Revenir au bout de deux ans créait une dissonance étrange, ma conscience criait sa vigoureuse désapprobation, le droit de me retrouver devant ces portes désormais perdu. Officiellement, le bar ne m'appartenait plus, sa gérance cédée à Eijiro, un détail réglé bien avant mon départ. Dès l'instant où Deku quitta mon bureau, les sanglots hors de mon corps, ma voix éraillée par mes hurlements, une part de moi réalisa que continuer ainsi commençait à devenir lourd et pesant pour mes résolutions d'antan.

Une impression confirmée par ma présence, le jour de son déménagement, l'erreur de trop, néanmoins, le vide abyssal en moi, compilée à une touche de folie rongeait ma raison, décidait de toutes mes actions. Je n'avais pas résisté à l'envie de le voir, cette pulsion prête à abimer le magnifique visage de Shōto Todoroki insinuée par rafale, le feu de la jalousie maitrisé par un peu d'eau froide.

J'arrivais à ranger dans un coin verrouillé, parfois inaccessible, le fait que Deku m'eût effacé de sa mémoire, cette sécurité interprétée comme une sorte de conséquence directe à mes abus.

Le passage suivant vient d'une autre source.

(** C3. In every execution, at the test of the fetched block: when the
    block's [PreviousBlockHash] differs from the hash of the checkpoint,
    nothing changes (checkpoint, batch, database and log are as they were)
    and the loop is back at LOOP, with no block in hand; when it is equal,
    the checkpoint becomes the block's height and hash, and the loop is back
    at LOOP unless [BuildAccountUTXOs] panicked, which it does only for a
    block with an output that has no result identifier (the checkpoint in
    memory is the block's then too). And whenever a step changes the
    checkpoint, either it is that test, passed, and the checkpoint is the
    fetched block's, or it is the rollback of the block fetched by hash and
    the checkpoint is that block's parent. *)
Theorem C3_checkpoint_advances_only_to_a_linked_block world s0 (n : nat) :
  let s := exec world n s0 in
  let s' := exec world (S n) s0 in
  (∀ block, st_pc s = pcLinkage block →
     (PreviousBlockHash block ≠ wi_Hash (checkpoint s) →
        s' = mkState (st_m s) (st_batch s) (st_log s) pcLoop)
     ∧ (PreviousBlockHash block = wi_Hash (checkpoint s) →
        checkpoint s' = mkWalletInfo (Height block) (Block_Hash block)
        ∧ (st_pc s' = pcLoop
           ∨ (st_pc s' = pcPanicked ∧ ¬ indexes_in_range block))))
  ∧ (checkpoint s' ≠ checkpoint s →
       (∃ block, st_pc s = pcLinkage block
                 ∧ PreviousBlockHash block = wi_Hash (checkpoint s)
                 ∧ checkpoint s' = mkWalletInfo (Height block) (Block_Hash block))
       ∨ (∃ block, st_pc s = pcGetBlockByHash
                   ∧ GetBlockByHash (world n) (wi_Hash (checkpoint s)) = inr block
                   ∧ checkpoint s' = mkWalletInfo (wrap64 (Height block - 1))
                                                  (PreviousBlockHash block))).
Proof.
  cbn zeta. simpl exec. generalize (exec world n s0) as s. intros s.
  generalize (world n) as c. intros c.
  assert (Happly : ∀ block,
            match applyBlock (st_m s) (st_batch s) block with
            | Some (m', _, _) =>
                w_info (m_wallet m') = mkWalletInfo (Height block) (Block_Hash block)
            | None => ¬ indexes_in_range block
            end).
  { intros block. destruct (applyBlock _ _ _) as [[[m' batch'] log']|] eqn:Ha.
    - apply applyBlock_spec in Ha as (batch1 & log1 & _ & Hc & _ & _).
      pose proof (commitWalletInfo_info
                    (m_wallet (set_checkpoint (st_m s) (Height block) (Block_Hash block)))
                    batch1) as Hinfo.
      rewrite Hc in Hinfo. simpl in Hinfo. by rewrite Hinfo.
    - intros Hwf. unfold applyBlock in Ha. cbn zeta in Ha.
      destruct (Build_runs (set_checkpoint (st_m s) (Height block) (Block_Hash block))
                  (st_batch s) block Hwf) as [[batch1 log1] Hb].
      rewrite Hb in Ha. simpl in Ha. by destruct (commitWalletInfo _ batch1) as [[? ?] ?]. }
  split.
  - intros block Hpc. unfold step, checkpoint. rewrite Hpc. split.
    + intros Hne. by rewrite decide_False.
    + intros Heq. rewrite decide_True by done. specialize (Happly block).
      destruct (applyBlock _ _ _) as [[[m' batch'] log']|]; simpl.
      * split; [done|by left].
      * split; [done|by right].
  - unfold step, checkpoint. destruct (st_pc s) as [| | | | |block| |] eqn:Hpc; simpl.
    + destruct (InMainChain c _ _); simpl; by intros [].
    + destruct (GetBlockByHash c _) as [err|block] eqn:Hget; simpl; [by intros []|].
      destruct (rollbackBlock _ _ _) as [[[m' batch'] log']|] eqn:Hr; simpl; [|by intros []].
      intros _. right. exists block. apply rollbackBlock_spec in Hr as [-> _]. done.
    + pose proof (commitWalletInfo_info (m_wallet (st_m s)) (st_batch s)) as Hinfo.
      destruct (commitWalletInfo _ _) as [[w batch] log]. simpl in *. by intros [].
    + destruct (GetBlockByHeight c _); simpl; by intros [].
    + destruct (GetBlockByHeight c _); simpl; by intros [].
    + destruct (decide (PreviousBlockHash block = wi_Hash (w_info (m_wallet (st_m s)))))
        as [Heq|Hne]; simpl; [|by intros []].
      intros _. left. exists block. split; [done|]. split; [done|].
      specialize (Happly block).
      by destruct (applyBlock _ _ _) as [[[m' batch'] log']|].
    + by intros [].
    + by intros [].
Qed.

(** C6. In every execution, when [GetBlockByHash] fails in the rollback
    loop, or [GetBlockByHeight] fails after the wait for the block, the step
    logs an error and [WalletUpdate] has returned; the database is as it
    was, hence as the last step that committed left it, and it stays so:
    nothing staged since reaches it. *)
Theorem C6_fetch_failure_returns_without_writing world s0 (n : nat) :
  let s := exec world n s0 in
  let s' := exec world (S n) s0 in
  (st_pc s = pcGetBlockByHash
   ∧ ∃ err, GetBlockByHash (world n) (wi_Hash (checkpoint s)) = inl err)
  ∨ (st_pc s = pcBlockWaiter
     ∧ ∃ err, GetBlockByHeight (world n) (wrap64 (wi_Height (checkpoint s) + 1)) = inl err) →
  st_pc s' = pcReturned
  ∧ (∃ msg, st_log s' = st_log s ++ [(LevelError, msg)])
  ∧ persisted s' = persisted s
  ∧ (∀ k, k ≤ n →
          (∀ j, k ≤ j < n → commits (st_pc (exec world j s0)) = false) →
          persisted s' = persisted (exec world k s0))
  ∧ (∀ k, n < k → exec world k s0 = s').
Proof.
  cbn zeta. intros Hfail.
  assert (Hstep : st_pc (exec world (S n) s0) = pcReturned
                  ∧ (∃ msg, st_log (exec world (S n) s0)
                            = st_log (exec world n s0) ++ [(LevelError, msg)])
                  ∧ persisted (exec world (S n) s0) = persisted (exec world n s0)).
  { simpl exec. revert Hfail. generalize (exec world n s0) as s. intros s.
    unfold step, checkpoint, persisted.
    intros [[Hpc [err Herr]]|[Hpc [err Herr]]]; rewrite Hpc, Herr; simpl; eauto. }
  destruct Hstep as (Hpc & Hlog & Hdb). repeat split; try done.
  - intros k Hk Hno. rewrite Hdb. by apply exec_persisted.
  - intros k Hk. apply exec_returned; [done|lia].
Qed.

End Loop.

(** ** Operations that leave a key alone *)

Section UntouchedKeys.

Lemma sets_of_keys_untouched (kvs : list (bytes * bytes)) (k : bytes) :
  k ∉ kvs.*1 → Forall (λ op, op_key op ≠ k) (sets_of kvs).
Proof.
  intros Hk. apply Forall_fmap, Forall_forall. intros [k' v] Hin Heq. simpl in Heq. subst.
  apply Hk. apply list_elem_of_fmap. by exists (k, v).
Qed.

Lemma deletes_untouched (ks : list bytes) (k : bytes) :
  k ∉ ks → Forall (λ op, op_key op ≠ k) (OpDelete <$> ks).
Proof.
  intros Hk. apply Forall_fmap, Forall_forall. intros k' Hin Heq. simpl in Heq. by subst.
Qed.

End UntouchedKeys.

(** ** Loading the checkpoint *)

Section LoadCheckpoint.
Context {Hash : Type} `{Countable Hash} {E : Externals Hash}.

(** Whatever the database holds, the [info] that [GetWalletInfo] returns is
    the one it declared: the record is decoded into the wallet, not into
    [info]. *)
Lemma GetWalletInfo_info (w : Wallet Hash) :
  fst (snd (GetWalletInfo w)) = zeroWalletInfo.
Proof.
  unfold GetWalletInfo. destruct (DB_Get (w_DB w) walletkey) as [raw|]; [|done].
  by destruct (json_Unmarshal_Wallet raw w) as [w' [err|]].
Qed.

(** C4 (as the code has it). When the wallet record is missing,
    [GetWalletInfo] returns the zero checkpoint and no error, and
    [NewWallet] logs nothing; when the record does not decode,
    [GetWalletInfo] returns the zero checkpoint and the error, and
    [NewWallet] logs one warning and goes on with the zero checkpoint. *)
Theorem C4_missing_or_undecodable_record_loads_zero (db : DB) :
  (db !! walletkey = None →
     snd (GetWalletInfo (mkWallet db zeroWalletInfo)) = (zeroWalletInfo, None)
     ∧ NewWallet db = (mkWallet db zeroWalletInfo, []))
  ∧ (∀ rawWallet w' err,
       db !! walletkey = Some rawWallet →
       json_Unmarshal_Wallet rawWallet (mkWallet db zeroWalletInfo) = (w', Some err) →
       snd (GetWalletInfo (mkWallet db zeroWalletInfo)) = (zeroWalletInfo, Some err)
       ∧ w_info (fst (NewWallet db)) = zeroWalletInfo
       ∧ snd (NewWallet db) = [(LevelWarn, "get wallet info")]).
Proof.
  split.
  - intros Hnone. unfold NewWallet, GetWalletInfo, DB_Get. simpl. by rewrite Hnone.
  - intros raw w' err Hraw Hdec. unfold NewWallet, GetWalletInfo, DB_Get. simpl.
    by rewrite Hraw, Hdec.
Qed.

End LoadCheckpoint.

(* ===================================================================== *)
(** * The properties in the small concrete world                          *)
(* ===================================================================== *)

Section Concrete.

Local Open Scope Z_scope.

(** C1 (the code at the failing input). Block [ex_block_same] creates O1
    for a registered account in its first transaction and spends it in its
    second. After [WalletUpdate] has applied and committed the block (four
    steps from a new wallet: checkpoint 1 with the block's hash, back at
    LOOP), the store still holds a record under the key of O1. *)
Theorem C1_output_spent_in_its_own_block_stays :
  let s := exec (λ _, ex_chain [ex_block_same]) 4 ex_start in
  st_pc s = pcLoop
  ∧ checkpoint s = mkWalletInfo 1 (ex_Block_Hash ex_block_same)
  ∧ persisted s !! walletkey = Some "I@B()T1T3"
  ∧ created_ids ex_block_same = ["O1"]
  ∧ prevoutDBKeys (Transactions ex_block_same) = ["O1"]
  ∧ is_Some (annotate_spec ex_accounts
               (mkRawOutput "O1" (ex_asset 100) "prog1" "T1" 0 "M1" 0 EmptyString))
  ∧ is_Some (persisted s !! accountUTXOKey "O1").
Proof.
  cbn zeta. repeat split; try (vm_compute; reflexivity); vm_compute; eexists; reflexivity.
Qed.



(** The missing record is loaded without a warning, and a record that
    decodes to (2, h2) is loaded as the zero checkpoint. *)
Lemma C4_counterexample :
  (∅ : DB) !! walletkey = None
  ∧ snd (NewWallet (∅ : DB)) = []
  ∧ ex_db_h2 !! walletkey = Some "II@h2"
  ∧ json_Unmarshal_Wallet "II@h2" (mkWallet ex_db_h2 zeroWalletInfo)
    = (mkWallet ex_db_h2 (mkWalletInfo 2 "h2"), None)
  ∧ snd (GetWalletInfo (mkWallet ex_db_h2 zeroWalletInfo)) = (mkWalletInfo 0 EmptyString, None)
  ∧ NewWallet ex_db_h2 = (mkWallet ex_db_h2 (mkWalletInfo 0 EmptyString), []).
Proof. repeat split; vm_compute; reflexivity. Qed.

Lemma C4_witness :
  snd (GetWalletInfo (mkWallet (∅ : DB) zeroWalletInfo)) = (zeroWalletInfo, None)
  ∧ NewWallet (∅ : DB) = (mkWallet ∅ zeroWalletInfo, []).
Proof.
  apply (proj1 (C4_missing_or_undecodable_record_loads_zero (∅ : DB))). reflexivity.
Defined.

Lemma C6_witness :
  st_pc (exec (λ _, ex_chain []) 1 ex_lost) = pcGetBlockByHash
  ∧ GetBlockByHash (ex_chain []) (String "X"%char EmptyString) = inl (ErrLib "block not found")
  ∧ st_pc (exec (λ _, ex_chain []) 2 ex_lost) = pcReturned
  ∧ persisted (exec (λ _, ex_chain []) 2 ex_lost) = persisted ex_lost
  ∧ exec (λ _, ex_chain []) 7 ex_lost = exec (λ _, ex_chain []) 2 ex_lost.
Proof.
  assert (Hfail : st_pc (exec (λ _, ex_chain []) 1 ex_lost) = pcGetBlockByHash
                  ∧ ∃ err, GetBlockByHash (ex_chain [])
                             (wi_Hash (checkpoint (exec (λ _, ex_chain []) 1 ex_lost)))
                           = inl err).
  { split; [reflexivity|]. eexists. vm_compute. reflexivity. }
  destruct (C6_fetch_failure_returns_without_writing (λ _, ex_chain []) ex_lost 1
              (or_introl Hfail)) as (Hpc & _ & _ & Hdb & Hstay).
  split; [reflexivity|]. split; [vm_compute; reflexivity|]. split; [exact Hpc|].
  split.
  - apply (Hdb 0%nat); [lia|]. intros j Hj. assert (j = 0%nat) as -> by lia. reflexivity.
  - apply Hstay. lia.
Defined.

Une cruelle punition par moment, un bienfait salvateur à d'autres, je l'acceptais en guise de châtiment. En revanche, je ne supportais pas cette étincelle décelée dans ses yeux quand il le regardait.

Sa silhouette en face de moi, dans la salle de bain, mes belles résolutions s'effondrèrent ; la flamme brulante, je voulus à nouveau le posséder, le faire jouir si fort qu'il aurait passé le reste de sa vie à en redemander, en se fichant des oreilles sensibles autour de nous.

Je n'avais pas tant changé, en grandissant : si je domptais mes émotions avec plus ou moins de succès, mon lointain camarade de classe demeurait ma proie favorite, le seul que je désirais vraiment. Pendant ces années où j'esquivais toute représentation mentale de son image, une partie de moi le cherchait toujours de manière inconsciente. Sa réapparition soudaine déverrouilla cette obsession enterrée pour l'élever à son plus haut niveau, me rendant malade au passage.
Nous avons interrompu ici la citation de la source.